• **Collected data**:
Lemma find_by_rowid_tree m h : ∀ lo hi n ls inner s r rows pgs fuel,
  tree m h lo hi n ls inner → in_range lo hi r → cells_rows m (tree_cells ls) rows pgs → pager_rep s m →
  (h < fuel)%nat → ∃ s', find_by_rowid fuel n r s = (Ok (row_lookup r rows), s') ∧ keeps m s s'.
Proof.
  induction h as [|h IH]; intros lo hi n ls inner s r rows pgs fuel Ht Hr Hrows Hrep Hfuel;
    (destruct fuel as [|fuel]; [lia|]); cbn [find_by_rowid]; unfold header_offset; cbv zeta.
  - pose proof (proj1 (tree_sorted m) _ _ _ _ _ _ Ht) as Hsort.
    inversion Ht as [? ? ? d cco cs Hd Hleaf _|]; subst. unfold tree_cells in *. simpl in *. rewrite app_nil_r in *.
    destruct (rep_page_len _ _ _ _ Hrep Hd) as (Hl & Hn0 & _).
    destruct (get_page_keeps _ _ _ _ Hrep Hd) as (s1 & Hg & Hk1). pstep Hg.
    erewrite ST_bind_Ok; [|unfold st_lift; rewrite (page_type_byte _ _ Hl (lf_type _ _ _ Hleaf)); done]. cbv beta.
    erewrite ST_bind_Ok; [|unfold st_lift; change (0 + 1) with 1; rewrite (leaf_count _ _ _ Hleaf); done]. cbv beta.
    rewrite Z.eqb_refl. change (0 + LEAF_HEADER_SIZE) with 14.
    destruct (leaf_find_spec _ _ _ r Hleaf) as [(i & o & c & Hi & Hc & Hcr & Hf)|[Hn Hf]].
    + erewrite ST_bind_Ok by (unfold st_lift; rewrite Hf; done). cbv beta iota.
      destruct (get_page_keeps _ _ _ _ (proj1 Hk1) Hd) as (s2 & Hg2 & Hk2). pstep Hg2.
      destruct (leaf_read _ _ _ _ _ _ Hleaf Hc) as (_ & _ & _ & Ho & Hend & Hsub).
      pose proof (Forall_lookup_1 _ _ _ _ (lf_cells _ _ _ Hleaf) Hc) as Hok. simpl in Hok.
      assert (c ∈ cs.*2) as Hin.
      { apply list_elem_of_fmap. exists (o, c). split; [done|]. by eapply list_elem_of_lookup_2. }
      destruct (cells_rows_elem _ _ _ _ _ Hrows Hin) as (row & pl & ps & Hrow & Hpl & Hdec).
      destruct (read_cell_payload_spec _ _ _ _ _ _ _ (proj1 Hk2) Hok Ho Hend Hl Hsub Hpl) as (s3 & Hp & Hk3).
      pstep Hp. erewrite ST_bind_Ok by (unfold st_lift; rewrite Hdec; done). exists s3.
      split; [|by eapply keeps_trans; [exact Hk1|]; eapply keeps_trans].
      rewrite Hcr in Hrow. rewrite (row_lookup_elem r row); [done| |done].
      intros row' Hrow'. by eapply rows_functional.
    + erewrite ST_bind_Ok by (unfold st_lift; rewrite Hf; done). exists s1. split; [|done].
      rewrite row_lookup_none; [done|]. by rewrite (cells_rows_rowids _ _ _ _ Hrows).
  - pose proof (proj1 (tree_sorted m) _ _ _ _ _ _ Ht) as Hsort.
    inversion Ht as [|? ? ? ? d cco cs rc ? inner' Hd Hint Hf]; subst.
    pose proof (interior_page_len _ _ _ _ Hint) as Hl.
    destruct (get_page_keeps _ _ _ _ Hrep Hd) as (s1 & Hg & Hk1). pstep Hg.
    erewrite ST_bind_Ok; [|unfold st_lift; rewrite (page_type_byte _ _ Hl (in_type _ _ _ _ Hint)); done]. cbv beta.
    erewrite ST_bind_Ok; [|unfold st_lift; change (0 + 1) with 1; rewrite (interior_count _ _ _ _ Hint); done]. cbv beta.
    change (INTERIOR_TABLE =? LEAF_TABLE) with false. rewrite Z.eqb_refl. cbv iota.
    destruct (get_page_keeps _ _ _ _ (proj1 Hk1) Hd) as (s2 & Hg2 & Hk2).
    assert (find_child_page n r s1 = (Ok (child_for cs.*2 rc r), s2)) as Hfc.
    { unfold find_child_page. pstep Hg2. unfold st_lift, header_offset. by rewrite (page_find_child_spec _ _ _ _ _ Hint). }
    pstep Hfc.
    destruct (forest_child_for _ _ _ _ _ _ _ _ r Hf Hr) as (lo' & hi' & ls1 & ls' & ls2 & inner2 & Ht' & Hr' & -> & Ha & Hb).
    unfold tree_cells in Hrows. rewrite !fmap_app, !concat_app in Hrows.
    apply cells_rows_app in Hrows as (ra & rbc & pa & pbc & -> & -> & Hra & Hrbc).
    apply cells_rows_app in Hrbc as (rb & rc' & pb & pc & -> & -> & Hrb & Hrc).
    destruct (IH _ _ _ _ _ s2 r rb pb fuel Ht' Hr' Hrb (proj1 Hk2) ltac:(lia)) as (s3 & Hfind & Hk3).
    exists s3. split; [|by eapply keeps_trans; [exact Hk1|]; eapply keeps_trans]. rewrite Hfind. do 2 f_equal.
    unfold row_lookup. rewrite !filter_app.
    rewrite (filter_none _ ra), (filter_none _ rc'), app_nil_r; [done|..].
    + apply Forall_forall. intros [r0 row0] Hin Heq. simpl in Heq. subst.
      assert (r ∈ rc'.*1) as Hin' by (apply list_elem_of_fmap; by eexists (_, _)).
      rewrite (cells_rows_rowids _ _ _ _ Hrc) in Hin'. apply list_elem_of_fmap in Hin' as (c & -> & Hc).
      specialize (Hb c Hc). lia.
    + apply Forall_forall. intros [r0 row0] Hin Heq. simpl in Heq. subst.
      assert (r ∈ ra.*1) as Hin' by (apply list_elem_of_fmap; by eexists (_, _)).
      rewrite (cells_rows_rowids _ _ _ _ Hra) in Hin'. apply list_elem_of_fmap in Hin' as (c & -> & Hc).
      specialize (Ha c Hc). lia.
Qed.

(** ** Lemmas: scans *)

Definition plain_scan (k : scan_kind) : Prop :=
  sc_decode k = decode_plain ∧ (∀ n, sc_check k = Some n → n ≤ 12) ∧ (∀ n, sc_limit k = Some n → 0 ≤ n).
(** What a scan keeps of a row, and how the limit cuts the result. *)
Definition scan_out (k : scan_kind) (rows : list (Z * Row)) : list (Z * Row) :=
  map (λ x, (if sc_rowid k then x.1 else 0, x.2)) rows.
Definition scan_cut (k : scan_kind) (l : list (Z * Row)) : list (Z * Row) :=
  match sc_limit k with Some n => take (Z.to_nat n) l | None => l end.
Definition under_limit (k : scan_kind) (l : list (Z * Row)) : Prop :=
  ∀ n, sc_limit k = Some n → zlen l ≤ n.

Lemma scan_cells_spec k m d cco cs : plain_scan k → leaf_ok d cco cs →
  ∀ idxs cl rows pgs s prev acc,
  Forall2 (λ i c, 0 ≤ i ∧ ∃ o, cs !! Z.to_nat i = Some (o, c)) idxs cl →
  cells_rows m cl rows pgs → pager_rep s m → under_limit k acc →
  ∃ s' r, scan_cells k d 14 idxs prev acc s = (Ok r, s') ∧ keeps m s s' ∧
    ((r = inl (acc ++ scan_out k rows) ∧ under_limit k (acc ++ scan_out k rows)) ∨
     ∃ out, r = inr out ∧ ∀ more, scan_cut k (acc ++ scan_out k rows ++ more) = out).
Proof.
  intros (Hdec & Hchk & Hlim) Hleaf idxs cl rows pgs s prev acc HF. revert rows pgs s prev acc.
  pose proof (proj1 (sl_page _ _ _ _ (lf_slotted _ _ _ Hleaf))) as Hl.
  induction HF as [|i c idxs cl (Hi & o & Hc) HF IH]; intros rows pgs s prev acc Hrows Hrep Hacc.
  - inversion Hrows; subst. exists s, (inl acc). split_and!; [done|by apply keeps_refl|].
    left. simpl. by rewrite app_nil_r.
  - inversion Hrows as [|? ? row rows' pl ps pgs' Hpl Hrow Hrest]; subst. cbn [scan_cells].
    destruct (match sc_limit k with Some limit => limit <=? zlen acc | None => false end) eqn:Elim.
    { destruct (sc_limit k) as [n|] eqn:En; [|done]. exists s, (inr acc). split_and!; [done|by apply keeps_refl|].
      right. exists acc. split; [done|]. intros more. unfold scan_cut. rewrite En.
      apply Z.leb_le in Elim. specialize (Hacc n En). rewrite take_app_le by (unfold zlen in *; lia).
      apply take_ge. unfold zlen in *. lia. }
    destruct (leaf_read _ _ _ _ _ _ Hleaf Hc) as (Hp & Hrd & Hsz & Ho & Hend & Hsub).
    rewrite Z2Nat.id in Hp by lia.
    pose proof (Forall_lookup_1 _ _ _ _ (lf_cells _ _ _ Hleaf) Hc) as Hok. simpl in Hok.
    pose proof (cell_bytes_len_ge c).
    erewrite ST_bind_Ok by (unfold st_lift; rewrite Hp; done). cbv beta.
    assert (match sc_check k with Some n => validate_cell_offset o n | None => Ok o end = Ok o) as Hv.
    { destruct (sc_check k) as [n|] eqn:En; [|done]. specialize (Hchk n eq_refl). unfold validate_cell_offset.
      by rewrite (proj2 (Z.ltb_ge PAGE_SIZE _)) by lia. }
    erewrite ST_bind_Ok by (unfold st_lift; rewrite Hv; done). cbv beta.
    erewrite ST_bind_Ok by (unfold st_lift; rewrite Hsz; done). cbv beta.
    assert ((if sc_rowid k then st_lift (read_i64 d (o + 4)) else mret 0) s =
      (Ok (if sc_rowid k then cell_rowid c else 0), s)) as Hrid.
    { unfold st_lift. destruct (sc_rowid k); [by rewrite Hrd|done]. }
    pstep Hrid.
    destruct (read_cell_payload_spec _ _ _ _ _ _ _ Hrep Hok Ho Hend Hl Hsub Hpl) as (s1 & Hpay & Hk1). pstep Hpay.
    assert (sc_decode k pl prev = Ok (row, prev)) as Hdk.
    { rewrite Hdec. unfold decode_plain. by rewrite Hrow. }
    erewrite ST_bind_Ok by (unfold st_lift; rewrite Hdk; done). cbn [fst snd].
    destruct (IH rows' pgs' s1 prev (acc ++ [(if sc_rowid k then cell_rowid c else 0, row)])) as (s2 & r & Hs & Hk2 & Hr);
      [done|apply Hk1| |].
    { intros n En. rewrite En in Elim. apply Z.leb_gt in Elim. rewrite zlen_app, zlen_cons, zlen_nil. lia. }
    exists s2, r. split; [exact Hs|]. split; [by eapply keeps_trans|].
    destruct Hr as [[-> Hu]|(out & -> & Hcut)]; [left; by rewrite <- app_assoc in *|].
    right. exists out. split; [done|]. intros more. rewrite <- (Hcut more). by rewrite <- app_assoc.
Qed.

Lemma cells_rows_rev m cs rows pgs :
  cells_rows m cs rows pgs → ∃ pgs', cells_rows m (rev cs) (rev rows) pgs'.
Proof.
  induction 1 as [|c cs row rows pl ps pgs Hpl Hrow Hrest [pgs' IH]]; simpl; [eexists; constructor|].
  exists (pgs' ++ (ps ++ [])). apply cells_rows_app_2; [done|]. econstructor; [done..|constructor].
Qed.

(** The leaves of a tree are leaf pages. *)
Definition leaves_ok m (ls : list (Z * list cell)) : Prop :=
  Forall (λ x, ∃ d cco cs, m !! x.1 = Some d ∧ leaf_ok d cco cs ∧ cs.*2 = x.2) ls.
Lemma tree_leaves_ok m :
  (∀ h lo hi n ls inner, tree m h lo hi n ls inner → leaves_ok m ls ∧ ls ≠ []) ∧
  (∀ h lo hi cells rc ls inner, forest m h lo hi cells rc ls inner → leaves_ok m ls ∧ ls ≠ []).
Proof.
  unfold leaves_ok. apply tree_forest_ind; try done.
  - intros lo hi n d cco cs Hd Hleaf _. split; [|done]. constructor; [|done]. by exists d, cco, cs.
  - intros h lo hi c k cells rc ls1 inner1 ls2 inner2 _ _ [H1' ?] _ [H2' ?]. split; [by apply Forall_app_2|].
    by destruct ls1.
Qed.

Lemma Forall2_rev {A B} (R : A → B → Prop) l k : Forall2 R l k → Forall2 R (rev l) (rev k).
Proof. induction 1; simpl; [constructor|]. apply Forall2_app; [done|]. by repeat constructor. Qed.

(** Reading one leaf of a scan. *)
Lemma scan_leaf_page k m s n cl (more : bytes → list (Z * Row) → ST P (list (Z * Row))) rows pgs acc d cco cs :
  plain_scan k → pager_rep s m → m !! n = Some d → leaf_ok d cco cs → cs.*2 = cl →
  cells_rows m cl rows pgs → under_limit k acc →
  ∃ s' r, keeps m s s' ∧
    (page_data ← get_page n;
     cell_count ← st_lift (read_u16 page_data (0 + 1));
     r ← scan_cells k page_data (0 + LEAF_HEADER_SIZE)
       (if sc_backward k then rev (seqZ 0 cell_count) else seqZ 0 cell_count) [] acc;
     match r with inr out => mret out | inl results' => more page_data results' end) s =
    match r with inr out => (Ok out, s') | inl results' => more d results' s' end ∧
    let out := scan_out k (if sc_backward k then rev rows else rows) in
    ((r = inl (acc ++ out) ∧ under_limit k (acc ++ out)) ∨
     ∃ o, r = inr o ∧ ∀ rest, scan_cut k (acc ++ out ++ rest) = o).
Proof.
  intros Hk Hrep Hd Hleaf <- Hrows Hacc.
  destruct (get_page_keeps _ _ _ _ Hrep Hd) as (s1 & Hg & Hk1).
  assert (Forall2 (λ i c, 0 ≤ i ∧ ∃ o, cs !! Z.to_nat i = Some (o, c)) (seqZ 0 (zlen cs)) cs.*2) as HF.
  { apply Forall2_same_length_lookup_2.
    - rewrite length_seqZ, length_fmap. unfold zlen. lia.
    - intros i x c Hx Hc. apply lookup_seqZ in Hx as [-> Hlt]. rewrite list_lookup_fmap in Hc.
      split; [lia|]. replace (Z.to_nat (0 + Z.of_nat i)) with i by lia.
      destruct (cs !! i) as [[o c']|]; [|done]. simpl in Hc. injection Hc as ->. by exists o. }
  assert (∃ pgs', cells_rows m (if sc_backward k then rev cs.*2 else cs.*2)
    (if sc_backward k then rev rows else rows) pgs') as [pgs' Hrows'].
  { destruct (sc_backward k); [by eapply cells_rows_rev|by exists pgs]. }
  assert (Forall2 (λ i c, 0 ≤ i ∧ ∃ o, cs !! Z.to_nat i = Some (o, c))
    (if sc_backward k then rev (seqZ 0 (zlen cs)) else seqZ 0 (zlen cs))
    (if sc_backward k then rev cs.*2 else cs.*2)) as HF'.
  { destruct (sc_backward k); [by apply Forall2_rev|done]. }
  destruct (scan_cells_spec k m d cco cs Hk Hleaf _ _ _ _ s1 [] acc HF' Hrows' (proj1 Hk1) Hacc) as (s2 & r & Hs & Hk2 & Hr).
  exists s2, r. split; [by eapply keeps_trans|]. split; [|exact Hr].
  pstep Hg. erewrite ST_bind_Ok; [|unfold st_lift; change (0 + 1) with 1; rewrite (leaf_count _ _ _ Hleaf); done]. cbv beta.
  change (0 + LEAF_HEADER_SIZE) with 14. pstep Hs. by destruct r.
Qed.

• **Work item**: Taking the entries from their first line through the line with "Hleaf Hc) as (_", inclusive, restate each line word for word and give nothing else.

• **Exercise response**:
Lemma find_by_rowid_tree m h : ∀ lo hi n ls inner s r rows pgs fuel,
  tree m h lo hi n ls inner → in_range lo hi r → cells_rows m (tree_cells ls) rows pgs → pager_rep s m →
  (h < fuel)%nat → ∃ s', find_by_rowid fuel n r s = (Ok (row_lookup r rows), s') ∧ keeps m s s'.
Proof.
  induction h as [|h IH]; intros lo hi n ls inner s r rows pgs fuel Ht Hr Hrows Hrep Hfuel;
    (destruct fuel as [|fuel]; [lia|]); cbn [find_by_rowid]; unfold header_offset; cbv zeta.
  - pose proof (proj1 (tree_sorted m) _ _ _ _ _ _ Ht) as Hsort.
    inversion Ht as [? ? ? d cco cs Hd Hleaf _|]; subst. unfold tree_cells in *. simpl in *. rewrite app_nil_r in *.
    destruct (rep_page_len _ _ _ _ Hrep Hd) as (Hl & Hn0 & _).
    destruct (get_page_keeps _ _ _ _ Hrep Hd) as (s1 & Hg & Hk1). pstep Hg.
    erewrite ST_bind_Ok; [|unfold st_lift; rewrite (page_type_byte _ _ Hl (lf_type _ _ _ Hleaf)); done]. cbv beta.
    erewrite ST_bind_Ok; [|unfold st_lift; change (0 + 1) with 1; rewrite (leaf_count _ _ _ Hleaf); done]. cbv beta.
    rewrite Z.eqb_refl. change (0 + LEAF_HEADER_SIZE) with 14.
    destruct (leaf_find_spec _ _ _ r Hleaf) as [(i & o & c & Hi & Hc & Hcr & Hf)|[Hn Hf]].
    + erewrite ST_bind_Ok by (unfold st_lift; rewrite Hf; done). cbv beta iota.
      destruct (get_page_keeps _ _ _ _ (proj1 Hk1) Hd) as (s2 & Hg2 & Hk2). pstep Hg2.
      destruct (leaf_read _ _ _ _ _ _ Hleaf Hc) as (_ & _ & _ & Ho & Hend & Hsub).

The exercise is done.